_What you need to do_.
Below this line is a set of entries; quote exactly the lines from the line that contains "Lemma wp_discovery_init name" to the line that contains "End Discovery.", both lines included.

_Record excerpts_.
——————————
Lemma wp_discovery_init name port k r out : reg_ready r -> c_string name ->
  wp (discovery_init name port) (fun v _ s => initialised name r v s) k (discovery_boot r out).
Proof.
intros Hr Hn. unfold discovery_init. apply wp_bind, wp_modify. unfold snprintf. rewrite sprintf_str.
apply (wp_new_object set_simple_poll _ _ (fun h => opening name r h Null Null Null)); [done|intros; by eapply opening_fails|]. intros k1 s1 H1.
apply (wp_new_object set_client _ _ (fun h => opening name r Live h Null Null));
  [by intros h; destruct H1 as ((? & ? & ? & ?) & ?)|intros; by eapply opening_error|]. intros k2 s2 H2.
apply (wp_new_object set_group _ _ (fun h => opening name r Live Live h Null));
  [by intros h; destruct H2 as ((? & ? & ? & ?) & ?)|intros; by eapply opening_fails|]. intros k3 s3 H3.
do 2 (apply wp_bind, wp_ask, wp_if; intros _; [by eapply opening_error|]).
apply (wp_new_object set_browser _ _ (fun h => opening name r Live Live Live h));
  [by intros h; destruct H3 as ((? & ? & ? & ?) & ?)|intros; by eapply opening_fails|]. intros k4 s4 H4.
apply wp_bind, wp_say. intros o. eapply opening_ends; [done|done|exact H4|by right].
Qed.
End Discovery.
——————————
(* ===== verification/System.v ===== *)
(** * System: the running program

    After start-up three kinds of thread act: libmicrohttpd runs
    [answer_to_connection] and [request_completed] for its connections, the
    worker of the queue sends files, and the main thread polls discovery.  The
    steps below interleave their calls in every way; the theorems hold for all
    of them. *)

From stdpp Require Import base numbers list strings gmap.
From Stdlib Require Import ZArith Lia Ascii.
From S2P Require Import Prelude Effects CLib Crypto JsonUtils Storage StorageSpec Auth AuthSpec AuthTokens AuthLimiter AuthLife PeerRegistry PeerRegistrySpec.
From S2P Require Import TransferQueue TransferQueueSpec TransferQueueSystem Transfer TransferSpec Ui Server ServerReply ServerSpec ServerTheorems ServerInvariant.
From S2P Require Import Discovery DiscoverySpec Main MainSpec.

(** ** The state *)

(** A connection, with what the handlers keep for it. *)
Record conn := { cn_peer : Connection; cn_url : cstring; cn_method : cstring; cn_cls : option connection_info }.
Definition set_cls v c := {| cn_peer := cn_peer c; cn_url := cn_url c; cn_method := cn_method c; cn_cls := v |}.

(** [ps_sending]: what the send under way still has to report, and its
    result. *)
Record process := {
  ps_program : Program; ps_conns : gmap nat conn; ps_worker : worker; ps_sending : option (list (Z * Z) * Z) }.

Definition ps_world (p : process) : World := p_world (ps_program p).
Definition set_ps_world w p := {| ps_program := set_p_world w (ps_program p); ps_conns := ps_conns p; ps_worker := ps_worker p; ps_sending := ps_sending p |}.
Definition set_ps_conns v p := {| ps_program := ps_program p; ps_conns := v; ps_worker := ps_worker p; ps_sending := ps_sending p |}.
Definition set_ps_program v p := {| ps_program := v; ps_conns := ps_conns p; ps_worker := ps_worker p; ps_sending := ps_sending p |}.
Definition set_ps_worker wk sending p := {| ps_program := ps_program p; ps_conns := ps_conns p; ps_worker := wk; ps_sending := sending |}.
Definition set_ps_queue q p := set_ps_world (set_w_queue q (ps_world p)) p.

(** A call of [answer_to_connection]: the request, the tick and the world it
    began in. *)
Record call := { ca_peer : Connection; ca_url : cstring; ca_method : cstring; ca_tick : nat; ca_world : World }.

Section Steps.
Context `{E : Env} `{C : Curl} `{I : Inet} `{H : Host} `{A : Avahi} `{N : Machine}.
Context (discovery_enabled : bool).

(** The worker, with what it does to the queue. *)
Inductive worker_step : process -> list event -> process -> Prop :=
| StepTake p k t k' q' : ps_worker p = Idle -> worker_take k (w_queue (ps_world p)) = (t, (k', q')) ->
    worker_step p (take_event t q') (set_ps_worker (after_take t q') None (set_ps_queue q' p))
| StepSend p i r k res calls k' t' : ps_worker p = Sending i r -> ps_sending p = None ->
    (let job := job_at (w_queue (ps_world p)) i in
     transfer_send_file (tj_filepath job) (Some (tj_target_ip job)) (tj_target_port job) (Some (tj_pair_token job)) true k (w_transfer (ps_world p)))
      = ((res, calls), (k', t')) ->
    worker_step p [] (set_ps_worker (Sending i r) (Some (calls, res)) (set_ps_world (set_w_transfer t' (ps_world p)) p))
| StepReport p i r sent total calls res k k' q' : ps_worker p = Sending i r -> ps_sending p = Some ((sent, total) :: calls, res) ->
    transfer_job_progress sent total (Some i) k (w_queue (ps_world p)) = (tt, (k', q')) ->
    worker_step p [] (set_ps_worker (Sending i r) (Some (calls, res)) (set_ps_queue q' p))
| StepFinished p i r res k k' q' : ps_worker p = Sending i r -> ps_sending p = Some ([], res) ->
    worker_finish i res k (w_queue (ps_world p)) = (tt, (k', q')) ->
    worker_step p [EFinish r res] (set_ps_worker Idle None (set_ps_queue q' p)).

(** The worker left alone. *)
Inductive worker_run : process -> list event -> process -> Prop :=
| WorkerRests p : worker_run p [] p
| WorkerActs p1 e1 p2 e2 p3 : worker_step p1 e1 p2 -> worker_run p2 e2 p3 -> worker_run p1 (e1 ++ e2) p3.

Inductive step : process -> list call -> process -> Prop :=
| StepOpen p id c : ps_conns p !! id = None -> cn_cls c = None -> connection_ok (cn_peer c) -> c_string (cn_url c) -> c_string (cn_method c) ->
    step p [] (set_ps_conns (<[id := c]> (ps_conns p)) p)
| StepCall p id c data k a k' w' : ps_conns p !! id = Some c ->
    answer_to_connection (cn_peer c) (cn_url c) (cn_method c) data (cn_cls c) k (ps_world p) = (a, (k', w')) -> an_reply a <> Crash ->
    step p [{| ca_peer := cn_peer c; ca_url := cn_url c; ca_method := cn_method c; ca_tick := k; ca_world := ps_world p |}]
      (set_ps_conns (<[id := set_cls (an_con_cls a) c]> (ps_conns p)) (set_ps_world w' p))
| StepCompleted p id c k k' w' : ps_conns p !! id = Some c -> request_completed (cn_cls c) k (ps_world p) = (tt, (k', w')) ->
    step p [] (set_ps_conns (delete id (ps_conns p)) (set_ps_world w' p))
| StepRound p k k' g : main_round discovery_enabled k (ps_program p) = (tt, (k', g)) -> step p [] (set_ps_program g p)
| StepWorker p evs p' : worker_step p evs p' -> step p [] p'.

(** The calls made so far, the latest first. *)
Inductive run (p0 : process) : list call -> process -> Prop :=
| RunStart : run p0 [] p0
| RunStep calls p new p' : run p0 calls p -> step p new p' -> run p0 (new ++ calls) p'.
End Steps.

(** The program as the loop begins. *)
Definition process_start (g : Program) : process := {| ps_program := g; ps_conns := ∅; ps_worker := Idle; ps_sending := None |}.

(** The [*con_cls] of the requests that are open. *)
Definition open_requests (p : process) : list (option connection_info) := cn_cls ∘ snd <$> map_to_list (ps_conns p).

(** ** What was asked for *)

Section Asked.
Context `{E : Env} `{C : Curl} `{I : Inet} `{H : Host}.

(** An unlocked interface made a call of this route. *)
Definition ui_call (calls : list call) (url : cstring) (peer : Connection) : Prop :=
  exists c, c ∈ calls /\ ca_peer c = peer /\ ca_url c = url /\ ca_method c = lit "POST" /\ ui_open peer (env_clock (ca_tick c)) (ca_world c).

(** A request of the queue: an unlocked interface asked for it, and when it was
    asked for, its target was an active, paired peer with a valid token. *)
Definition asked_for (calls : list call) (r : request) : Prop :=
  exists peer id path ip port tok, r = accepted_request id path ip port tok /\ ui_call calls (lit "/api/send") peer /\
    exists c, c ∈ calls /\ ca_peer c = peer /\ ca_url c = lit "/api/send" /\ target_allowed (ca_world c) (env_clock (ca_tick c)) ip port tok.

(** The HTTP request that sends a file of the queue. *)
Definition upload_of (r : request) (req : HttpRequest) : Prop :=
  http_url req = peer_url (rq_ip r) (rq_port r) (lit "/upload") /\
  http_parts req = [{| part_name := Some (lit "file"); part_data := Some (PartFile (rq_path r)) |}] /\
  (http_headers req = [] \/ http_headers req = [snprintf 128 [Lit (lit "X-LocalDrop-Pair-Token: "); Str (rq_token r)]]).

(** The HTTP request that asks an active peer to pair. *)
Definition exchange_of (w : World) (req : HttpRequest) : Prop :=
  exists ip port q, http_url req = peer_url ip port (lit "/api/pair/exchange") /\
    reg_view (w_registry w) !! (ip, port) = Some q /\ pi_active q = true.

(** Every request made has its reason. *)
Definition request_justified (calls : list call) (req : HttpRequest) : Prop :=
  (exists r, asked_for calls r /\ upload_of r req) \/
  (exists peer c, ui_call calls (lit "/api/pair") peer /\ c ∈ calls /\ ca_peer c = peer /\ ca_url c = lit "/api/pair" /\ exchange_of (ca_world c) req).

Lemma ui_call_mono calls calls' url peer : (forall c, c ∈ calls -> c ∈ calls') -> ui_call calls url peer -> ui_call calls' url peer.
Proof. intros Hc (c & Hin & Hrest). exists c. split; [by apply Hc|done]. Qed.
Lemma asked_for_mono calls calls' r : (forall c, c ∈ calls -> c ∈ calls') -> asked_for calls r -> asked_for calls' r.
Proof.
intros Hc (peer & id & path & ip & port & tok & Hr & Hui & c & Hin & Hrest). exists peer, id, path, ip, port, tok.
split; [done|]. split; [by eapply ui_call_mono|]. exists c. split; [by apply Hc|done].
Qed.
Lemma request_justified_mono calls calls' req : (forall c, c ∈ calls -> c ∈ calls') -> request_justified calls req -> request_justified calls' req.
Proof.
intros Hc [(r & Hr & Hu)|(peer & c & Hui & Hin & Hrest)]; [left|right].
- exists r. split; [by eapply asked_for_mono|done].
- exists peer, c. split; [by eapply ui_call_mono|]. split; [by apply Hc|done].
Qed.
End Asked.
——————————
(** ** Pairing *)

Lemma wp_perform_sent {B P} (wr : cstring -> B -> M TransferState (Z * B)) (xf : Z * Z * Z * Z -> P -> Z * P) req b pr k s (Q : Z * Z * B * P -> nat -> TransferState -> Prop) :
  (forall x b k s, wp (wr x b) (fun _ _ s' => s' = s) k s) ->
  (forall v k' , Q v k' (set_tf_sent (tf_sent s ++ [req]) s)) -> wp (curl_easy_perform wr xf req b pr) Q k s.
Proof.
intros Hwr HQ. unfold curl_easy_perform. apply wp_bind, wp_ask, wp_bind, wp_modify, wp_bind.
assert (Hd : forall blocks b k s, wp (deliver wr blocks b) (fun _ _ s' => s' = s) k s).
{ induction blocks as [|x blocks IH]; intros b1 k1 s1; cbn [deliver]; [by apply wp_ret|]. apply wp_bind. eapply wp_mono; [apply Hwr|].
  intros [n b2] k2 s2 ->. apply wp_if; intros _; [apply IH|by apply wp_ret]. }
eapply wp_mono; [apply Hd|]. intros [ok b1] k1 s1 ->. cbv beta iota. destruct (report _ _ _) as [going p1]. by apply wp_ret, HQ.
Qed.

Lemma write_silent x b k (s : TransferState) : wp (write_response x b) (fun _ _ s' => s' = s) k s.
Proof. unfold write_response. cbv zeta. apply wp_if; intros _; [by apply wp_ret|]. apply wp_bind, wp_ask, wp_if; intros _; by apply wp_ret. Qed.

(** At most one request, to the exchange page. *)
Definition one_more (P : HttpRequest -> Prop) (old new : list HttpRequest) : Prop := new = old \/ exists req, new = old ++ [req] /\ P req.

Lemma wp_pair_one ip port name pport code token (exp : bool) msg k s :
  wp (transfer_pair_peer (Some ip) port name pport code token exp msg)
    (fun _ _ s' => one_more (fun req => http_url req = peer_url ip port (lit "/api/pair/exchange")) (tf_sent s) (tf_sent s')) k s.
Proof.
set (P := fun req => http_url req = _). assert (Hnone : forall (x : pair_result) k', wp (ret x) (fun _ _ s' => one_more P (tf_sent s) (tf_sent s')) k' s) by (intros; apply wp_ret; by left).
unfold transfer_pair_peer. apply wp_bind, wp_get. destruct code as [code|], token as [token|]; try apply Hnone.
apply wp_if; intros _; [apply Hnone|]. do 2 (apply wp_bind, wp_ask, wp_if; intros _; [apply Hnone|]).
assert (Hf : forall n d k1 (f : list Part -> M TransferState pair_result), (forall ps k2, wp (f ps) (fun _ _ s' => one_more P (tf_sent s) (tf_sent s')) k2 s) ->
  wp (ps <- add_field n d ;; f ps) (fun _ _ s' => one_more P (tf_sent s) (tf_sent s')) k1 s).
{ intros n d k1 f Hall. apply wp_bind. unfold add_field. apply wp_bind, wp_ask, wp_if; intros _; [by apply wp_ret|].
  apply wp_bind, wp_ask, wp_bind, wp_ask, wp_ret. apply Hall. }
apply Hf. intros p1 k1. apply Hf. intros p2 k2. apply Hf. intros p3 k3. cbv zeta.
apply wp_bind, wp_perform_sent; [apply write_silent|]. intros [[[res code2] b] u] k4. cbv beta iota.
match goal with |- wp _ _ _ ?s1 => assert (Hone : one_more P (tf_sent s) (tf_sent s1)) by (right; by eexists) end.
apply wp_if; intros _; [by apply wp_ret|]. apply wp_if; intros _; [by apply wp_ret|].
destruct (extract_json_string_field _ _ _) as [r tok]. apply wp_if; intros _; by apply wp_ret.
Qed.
——————————
_Reply to the exercise_.
Lemma wp_discovery_init name port k r out : reg_ready r -> c_string name ->
  wp (discovery_init name port) (fun v _ s => initialised name r v s) k (discovery_boot r out).
Proof.
intros Hr Hn. unfold discovery_init. apply wp_bind, wp_modify. unfold snprintf. rewrite sprintf_str.
apply (wp_new_object set_simple_poll _ _ (fun h => opening name r h Null Null Null)); [done|intros; by eapply opening_fails|]. intros k1 s1 H1.
apply (wp_new_object set_client _ _ (fun h => opening name r Live h Null Null));
  [by intros h; destruct H1 as ((? & ? & ? & ?) & ?)|intros; by eapply opening_error|]. intros k2 s2 H2.
apply (wp_new_object set_group _ _ (fun h => opening name r Live Live h Null));
  [by intros h; destruct H2 as ((? & ? & ? & ?) & ?)|intros; by eapply opening_fails|]. intros k3 s3 H3.
do 2 (apply wp_bind, wp_ask, wp_if; intros _; [by eapply opening_error|]).
apply (wp_new_object set_browser _ _ (fun h => opening name r Live Live Live h));
  [by intros h; destruct H3 as ((? & ? & ? & ?) & ?)|intros; by eapply opening_fails|]. intros k4 s4 H4.
apply wp_bind, wp_say. intros o. eapply opening_ends; [done|done|exact H4|by right].
Qed.
End Discovery.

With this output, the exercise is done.